# What Hardware synthesizers would you still like to see brought to software?



## synthpunk (Dec 11, 2016)

1) Rhodes Chroma

2) Hartmann Neuron

3) Synton Syrinx/Fenix

4) Korg PS-3100


----------



## Ashermusic (Dec 11, 2016)

Memorymoog. Still the best sounding synth I ever heard.


----------



## wst3 (Dec 11, 2016)

MemoryMoog would be good (there are some seriously good MiniMoog emulations already).

Rhodes Chroma would be awesome!

I'm sorely tempted by the Synclavier from Arturia, I've played with the demo, but it seems somehow incomplete - or maybe I didn't read the manual thoroughly enough?

And top on my list, in spite of the hardware sitting in my studio, would be the Korg MS-20. The Korg version is fun, and it gets pretty close, but there is something still missing, can't put words to it, and maybe my hardware is the wonky one? (in comparison, I think the Wayoutware timewARP2600 captures the original beautifully.) I'd be even more thrilled if Korg would add some of the modifications that were popular way back when too - especially independent outputs from the oscillators and hard/soft sync!


----------



## kavinsky (Dec 11, 2016)

wst3 said:


> And top on my list, in spite of the hardware sitting in my studio, would be the Korg MS-20


there are ms-20 modules in diva since its release in 2011

Personally, I'd love to see a modern take on Prophet 5 (Urs, I hope you're reading this).
I'm surprised such an amazing classic piece of gear is just represented in Arturia collection
hopefully RePro is not the only sequential cirquits synth u-he are modelling.


----------



## wst3 (Dec 11, 2016)

are you suggesting it is time to let the moths out of my wallet? I don't know why I've never purchased any of u-He's synths, but maybe it is time to download a trial or two?

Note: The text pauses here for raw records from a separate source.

(** C3. For every input the returned values respect the caps: summary at
    most 1000 characters, skills 500, experience 1500, education 1000,
    projects 800, certifications 800, languages 300, awards 500. *)
Theorem field_length_caps (pdf : pdf_file) :
  within_caps (extract_resume_from_pdf pdf).
Proof.
  revert pdf. apply extract_cases; [|apply fields_of_cases]; unfold within_caps.
  - repeat split; capped_default.
  - repeat split; capped_default.
  - intros t lines. repeat split; capped_assembled.
Qed.

(** ** Failure *)

(** When the body of the [try] raises, it raised in the text acquisition,
    which runs before the first assignment to the result, so the dict the
    handler is left with is the default one; the text part of the body
    never raises. *)
Lemma failure_leaves_defaults (pdf : pdf_file) (e : exn) :
  fst (try_body pdf get_default_16_fields) = Raise e ->
  acquire pdf = Raise e /\
  extract_resume_from_pdf pdf = get_default_16_fields /\
  forall all_text, fst (process_text all_text get_default_16_fields) = Ok tt.
Proof.
  intros H. destruct (acquire pdf) as [t|e'] eqn:E.
  - by rewrite (try_body_acquired _ _ E) in H.
  - rewrite (try_body_failed _ _ E) in H. cbn in H.
    assert (e' = e) as -> by congruence.
    split; [done|]. split; [by apply (extract_failed _ e)|].
    intros all_text. by rewrite process_text_run.
Qed.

And while it is not spot-on, I still use Pro-53 a lot for those P5-ish sounds. But you are right, an updated P5 would be a terrific addition.


----------



## kavinsky (Dec 11, 2016)

wst3 said:


> are you suggesting it is time to let the moths out of my wallet? I don't know why I've never purchased any of u-He's synths, but maybe it is time to download a trial or two?


you're on the verge of a great discovery, haha


----------



## synthpunk (Dec 11, 2016)

Pro 53 was abandoned by the time I got to Komplete but I've always heard pretty good things about it I would encourage any developers doing a prophet 5 in software to model a rev 1/2, the Rev 3 Prophet 5 is pretty average in my opinion

MemoryMoon does a memorymoog in software but after demoing it I wasn't that impressed

The Sounds Devine mm+ kontakt instrument based on the memory moog is quite good in places almost obesely fat even though I'm not a big fan of synthesis in kontakt http://soundsdivine.com/product/mm/


----------



## synthpunk (Dec 11, 2016)

5) Octave Plateau Voyetra Eight


----------



## Kent (Dec 11, 2016)

ARP 2500! With an option for a "Classic UI"!


----------



## Kent (Dec 11, 2016)

And a D-50 with the correct sounds.


----------



## synthpunk (Dec 11, 2016)

Minimum 70 inch screen required! 



kmaster said:


> ARP 2500! With an option for a "Classic UI"!


----------



## Kent (Dec 11, 2016)

synthpunk said:


> Minimum 70 inch screen required!


That's a given


----------



## chimuelo (Dec 11, 2016)

I made my 3 favorite presets from the D50 in Zebra2 HZ.
Fantasia
Soundtrax
Heaven
Even get that 8bit bite from Shaper/Wedge.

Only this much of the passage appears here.